::: Provided material

(* ===== verification/StreamLife.v ===== *)
(** * The life of a stream (src/protocol/stream.go)

    What players get in every state a stream can reach, which events can bring the program
    down, how a stream ends, and runs on which it goes wrong. *)
From S2P Require Import Prelude Pio GoIO ReadWriter Av Chunk Conn Exchange Messages Cache H264 Media Flv.
From S2P Require Import Amf Amf3 Amf0 Forward Commands StreamRW Stream.

(** ** Runs *)

Fixpoint run_all (evs : list event) (s : World * hist) : option (World * hist) :=
  match evs with
  | [] => Some s
  | ev :: evs =>
      match exec ev s.1 with
      | Some (Ok _, w') => run_all evs (w', note ev s.1 w' s.2)
      | _ => None
      end
  end.

Lemma run_all_reaches info gopNum evs : ∀ s s', reaches info gopNum s.1 s.2 → run_all evs s = Some s' →
  reaches info gopNum s'.1 s'.2.
Proof.
  induction evs as [|ev evs IH]; intros [w h] s' Hr; [by intros [= <-]|]. cbn [run_all fst snd].
  destruct (exec ev w) as [[[[]| | |] w']|] eqn:E; try done. apply IH. by apply reaches_step.
Qed.

(** Tags of one publisher, the second and the third of the same length. *)
Definition sample_tags : list bytes :=
  [[0x17; 0; 0; 0; 0; 1; 2; 3; 4]; [0x27; 1; 0; 0; 0; 9; 9; 9]; [0x27; 1; 0; 0; 0; 4; 5; 6]].

Definition sample_input : bytes := wire_of 128 (media_message TAG_VIDEO 0 1 <$> sample_tags).

Definition conn_with (input : bytes) : ForwardConnect := NewForwardConnect (NewRtmpConn (sample_rw input)).

Definition sample_info : StreamInfo := mkInfo (str "live") (str "a") (str "rtmp://h/live/a").

Definition new_stream : World * hist := (NewStream sample_info 1, no_hist).

Definition state_after (evs : list event) : World * hist := default new_stream (run_all evs new_stream).

Lemma state_after_reaches evs : reaches sample_info 1 (state_after evs).1 (state_after evs).2.
Proof.
  pose proof (run_all_reaches sample_info 1 evs new_stream) as H. unfold state_after.
  destruct (run_all evs new_stream); [by apply H; [apply reaches_new|]|apply reaches_new].
Qed.

(** A publisher and a player come. *)
Definition arrivals_of (input : bytes) : list event :=
  [EAddReader 0 (conn_with input) 0; EPutReader 0; EReplace; EStart 0;
   EAddWriter 0 (conn_with []) 0; EPutWriter 0; EJoin].

Definition arrivals : list event := arrivals_of sample_input.

(** A packet on its way from the publisher to the player. *)
Definition one_packet : list event := [ERead 0 1 1; EPush 0; EPacket; ESend 0 1 1].

(** What has been written to the connection of the writer [i]. *)
Definition output (i : nat) (w : World) : bytes :=
  match heap_w w !! i with Some o => bw_sent (rw_w (c_rw (fc_conn (sw_conn (w_obj o))))) | None => [] end.

(** When every packet is sent before the next one is read, the player gets what was sent. *)
Example in_step : (λ s, output 0 s.1) <$> run_all (arrivals ++ one_packet ++ one_packet ++ one_packet) new_stream
  = Some sample_input.
Proof. vm_compute. reflexivity. Qed.
(* ===== verification/Hub.v ===== *)
(** * A stream as a hub (src/protocol/stream.go)

    What a stream promises, without its loop, channels, goroutines and connections: a log of
    what was published, packets that wait to be handed out, and subscribers, each with what
    it has got and what it is to get next.  [stream_is_hub] shows that every run of the
    stream is a run of the hub; [player_gets_all] takes from it what a player gets whose
    queue has room. *)
From S2P Require Import Prelude Pio GoIO ReadWriter Av Chunk Conn Exchange Messages Cache H264 Media Flv.
From S2P Require Import Amf Amf3 Amf0 Forward Commands StreamRW Stream StreamLife.

(** ** The hub *)

(** A subscriber: what it has got, what it is to get next, whether it waits for a key frame
    and whether it is still there. *)
Record Sub := mkSub { sub_got : list SPacket; sub_next : list SPacket; sub_need : bool; sub_open : bool }.

Definition new_sub : Sub := mkSub [] [] true true.

(** Everything published; what has been handed out; what waits to be; the subscribers that
    take part; all that ever came. *)
Record Hub := mkHub {
  hub_log : list SPacket;
  hub_done : list SPacket;
  hub_next : list SPacket;
  hub_members : gset nat;
  hub_subs : gmap nat Sub;
}.

Definition new_hub : Hub := mkHub [] [] [] ∅ ∅.

(** A subscriber is offered a packet: until a key frame comes it takes no picture; without
    room it takes nothing, and waits again if a key frame is lost. *)
Definition offer (p : SPacket) (s : Sub) : Sub :=
  if negb (sub_open s) || (is_video p && sub_need s && negb (is_key p)) then s
  else if Nat.ltb (length (sub_next s)) maxQueueNum
  then mkSub (sub_got s) (sub_next s ++ [p]) (sub_need s && negb (is_video p)) true
  else mkSub (sub_got s) (sub_next s) (if is_video p then is_key p else sub_need s) true.

Definition shut (s : Sub) : Sub := mkSub (sub_got s) (sub_next s) (sub_need s) false.

Definition is_open (m : gmap nat Sub) (i : nat) : bool := from_option sub_open false (m !! i).

(** [f] for the subscribers in [X]. *)
Definition upd_subs (f : Sub → Sub) (X : gset nat) (m : gmap nat Sub) : gmap nat Sub :=
  map_imap (λ i s, Some (if decide (i ∈ X) then f s else s)) m.

Inductive action :=
  | Publish (p : SPacket)
  | Accept (p : SPacket)
  | Restart
  | Arrive (i : nat)
  | Join (i : nat)
  | Broadcast
  | Deliver (i : nat)
  | Shut (X : gset nat)
  | Leave (X : gset nat).

Inductive hub_step : action → Hub → Hub → Prop :=
  | do_publish p l d n M m : hub_step (Publish p) (mkHub l d n M m) (mkHub (l ++ [p]) d n M m)
  (** A published packet is queued, if there is room. *)
  | do_accept p l d n M m : p ∈ l → (length n < pktChan_cap)%nat →
      hub_step (Accept p) (mkHub l d n M m) (mkHub l d (n ++ [p]) M m)
  (** A new publisher: what the old one left is dropped. *)
  | do_restart l d n M m : hub_step Restart (mkHub l d n M m) (mkHub l d [] M m)
  | do_arrive i l d n M m : m !! i = None →
      hub_step (Arrive i) (mkHub l d n M m) (mkHub l d n M (<[i := new_sub]> m))
  (** A subscriber that has nothing yet takes part, and is to get the latest headers first. *)
  | do_join i need op l d n M m : m !! i = Some (mkSub [] [] need op) → i ∉ M →
      hub_step (Join i) (mkHub l d n M m)
        (mkHub l d n ({[i]} ∪ M) (<[i := mkSub [] (cachePkts (cache_of l)) need op]> m))
  (** The packet that waits longest is offered to all that take part; those that have left
      are members no more. *)
  | do_broadcast p l d n M m :
      hub_step Broadcast (mkHub l d (p :: n) M m)
        (mkHub l (d ++ [p]) n (filter (λ i, is_open m i = true) M) (upd_subs (offer p) M m))
  | do_deliver i got p q need op l d n M m : m !! i = Some (mkSub got (p :: q) need op) →
      hub_step (Deliver i) (mkHub l d n M m) (mkHub l d n M (<[i := mkSub (got ++ [p]) q need op]> m))
  | do_shut X l d n M m : hub_step (Shut X) (mkHub l d n M m) (mkHub l d n M (upd_subs shut X m))
  | do_leave X l d n M m :
      hub_step (Leave X) (mkHub l d n M m) (mkHub l d n (M ∖ X) (upd_subs shut X m)).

::::::

What the exercise asks
All records must be repeated exactly, with none skipped.

Answer to this task
(* ===== verification/StreamLife.v ===== *)
(** * The life of a stream (src/protocol/stream.go)

    What players get in every state a stream can reach, which events can bring the program
    down, how a stream ends, and runs on which it goes wrong. *)
From S2P Require Import Prelude Pio GoIO ReadWriter Av Chunk Conn Exchange Messages Cache H264 Media Flv.
From S2P Require Import Amf Amf3 Amf0 Forward Commands StreamRW Stream.

(** ** Runs *)

Fixpoint run_all (evs : list event) (s : World * hist) : option (World * hist) :=
  match evs with
  | [] => Some s
  | ev :: evs =>
      match exec ev s.1 with
      | Some (Ok _, w') => run_all evs (w', note ev s.1 w' s.2)
      | _ => None
      end
  end.

Lemma run_all_reaches info gopNum evs : ∀ s s', reaches info gopNum s.1 s.2 → run_all evs s = Some s' →
  reaches info gopNum s'.1 s'.2.
Proof.
  induction evs as [|ev evs IH]; intros [w h] s' Hr; [by intros [= <-]|]. cbn [run_all fst snd].
  destruct (exec ev w) as [[[[]| | |] w']|] eqn:E; try done. apply IH. by apply reaches_step.
Qed.

(** Tags of one publisher, the second and the third of the same length. *)
Definition sample_tags : list bytes :=
  [[0x17; 0; 0; 0; 0; 1; 2; 3; 4]; [0x27; 1; 0; 0; 0; 9; 9; 9]; [0x27; 1; 0; 0; 0; 4; 5; 6]].

Definition sample_input : bytes := wire_of 128 (media_message TAG_VIDEO 0 1 <$> sample_tags).

Definition conn_with (input : bytes) : ForwardConnect := NewForwardConnect (NewRtmpConn (sample_rw input)).

Definition sample_info : StreamInfo := mkInfo (str "live") (str "a") (str "rtmp://h/live/a").

Definition new_stream : World * hist := (NewStream sample_info 1, no_hist).

Definition state_after (evs : list event) : World * hist := default new_stream (run_all evs new_stream).

Lemma state_after_reaches evs : reaches sample_info 1 (state_after evs).1 (state_after evs).2.
Proof.
  pose proof (run_all_reaches sample_info 1 evs new_stream) as H. unfold state_after.
  destruct (run_all evs new_stream); [by apply H; [apply reaches_new|]|apply reaches_new].
Qed.

(** A publisher and a player come. *)
Definition arrivals_of (input : bytes) : list event :=
  [EAddReader 0 (conn_with input) 0; EPutReader 0; EReplace; EStart 0;
   EAddWriter 0 (conn_with []) 0; EPutWriter 0; EJoin].

Definition arrivals : list event := arrivals_of sample_input.

(** A packet on its way from the publisher to the player. *)
Definition one_packet : list event := [ERead 0 1 1; EPush 0; EPacket; ESend 0 1 1].

(** What has been written to the connection of the writer [i]. *)
Definition output (i : nat) (w : World) : bytes :=
  match heap_w w !! i with Some o => bw_sent (rw_w (c_rw (fc_conn (sw_conn (w_obj o))))) | None => [] end.

(** When every packet is sent before the next one is read, the player gets what was sent. *)
Example in_step : (λ s, output 0 s.1) <$> run_all (arrivals ++ one_packet ++ one_packet ++ one_packet) new_stream
  = Some sample_input.
Proof. vm_compute. reflexivity. Qed.
(* ===== verification/Hub.v ===== *)
(** * A stream as a hub (src/protocol/stream.go)

    What a stream promises, without its loop, channels, goroutines and connections: a log of
    what was published, packets that wait to be handed out, and subscribers, each with what
    it has got and what it is to get next.  [stream_is_hub] shows that every run of the
    stream is a run of the hub; [player_gets_all] takes from it what a player gets whose
    queue has room. *)
From S2P Require Import Prelude Pio GoIO ReadWriter Av Chunk Conn Exchange Messages Cache H264 Media Flv.
From S2P Require Import Amf Amf3 Amf0 Forward Commands StreamRW Stream StreamLife.

(** ** The hub *)

(** A subscriber: what it has got, what it is to get next, whether it waits for a key frame
    and whether it is still there. *)
Record Sub := mkSub { sub_got : list SPacket; sub_next : list SPacket; sub_need : bool; sub_open : bool }.

Definition new_sub : Sub := mkSub [] [] true true.

(** Everything published; what has been handed out; what waits to be; the subscribers that
    take part; all that ever came. *)
Record Hub := mkHub {
  hub_log : list SPacket;
  hub_done : list SPacket;
  hub_next : list SPacket;
  hub_members : gset nat;
  hub_subs : gmap nat Sub;
}.

Definition new_hub : Hub := mkHub [] [] [] ∅ ∅.

(** A subscriber is offered a packet: until a key frame comes it takes no picture; without
    room it takes nothing, and waits again if a key frame is lost. *)
Definition offer (p : SPacket) (s : Sub) : Sub :=
  if negb (sub_open s) || (is_video p && sub_need s && negb (is_key p)) then s
  else if Nat.ltb (length (sub_next s)) maxQueueNum
  then mkSub (sub_got s) (sub_next s ++ [p]) (sub_need s && negb (is_video p)) true
  else mkSub (sub_got s) (sub_next s) (if is_video p then is_key p else sub_need s) true.

Definition shut (s : Sub) : Sub := mkSub (sub_got s) (sub_next s) (sub_need s) false.

Definition is_open (m : gmap nat Sub) (i : nat) : bool := from_option sub_open false (m !! i).

(** [f] for the subscribers in [X]. *)
Definition upd_subs (f : Sub → Sub) (X : gset nat) (m : gmap nat Sub) : gmap nat Sub :=
  map_imap (λ i s, Some (if decide (i ∈ X) then f s else s)) m.

Inductive action :=
  | Publish (p : SPacket)
  | Accept (p : SPacket)
  | Restart
  | Arrive (i : nat)
  | Join (i : nat)
  | Broadcast
  | Deliver (i : nat)
  | Shut (X : gset nat)
  | Leave (X : gset nat).

Inductive hub_step : action → Hub → Hub → Prop :=
  | do_publish p l d n M m : hub_step (Publish p) (mkHub l d n M m) (mkHub (l ++ [p]) d n M m)
  (** A published packet is queued, if there is room. *)
  | do_accept p l d n M m : p ∈ l → (length n < pktChan_cap)%nat →
      hub_step (Accept p) (mkHub l d n M m) (mkHub l d (n ++ [p]) M m)
  (** A new publisher: what the old one left is dropped. *)
  | do_restart l d n M m : hub_step Restart (mkHub l d n M m) (mkHub l d [] M m)
  | do_arrive i l d n M m : m !! i = None →
      hub_step (Arrive i) (mkHub l d n M m) (mkHub l d n M (<[i := new_sub]> m))
  (** A subscriber that has nothing yet takes part, and is to get the latest headers first. *)
  | do_join i need op l d n M m : m !! i = Some (mkSub [] [] need op) → i ∉ M →
      hub_step (Join i) (mkHub l d n M m)
        (mkHub l d n ({[i]} ∪ M) (<[i := mkSub [] (cachePkts (cache_of l)) need op]> m))
  (** The packet that waits longest is offered to all that take part; those that have left
      are members no more. *)
  | do_broadcast p l d n M m :
      hub_step Broadcast (mkHub l d (p :: n) M m)
        (mkHub l (d ++ [p]) n (filter (λ i, is_open m i = true) M) (upd_subs (offer p) M m))
  | do_deliver i got p q need op l d n M m : m !! i = Some (mkSub got (p :: q) need op) →
      hub_step (Deliver i) (mkHub l d n M m) (mkHub l d n M (<[i := mkSub (got ++ [p]) q need op]> m))
  | do_shut X l d n M m : hub_step (Shut X) (mkHub l d n M m) (mkHub l d n M (upd_subs shut X m))
  | do_leave X l d n M m :
      hub_step (Leave X) (mkHub l d n M m) (mkHub l d n (M ∖ X) (upd_subs shut X m)).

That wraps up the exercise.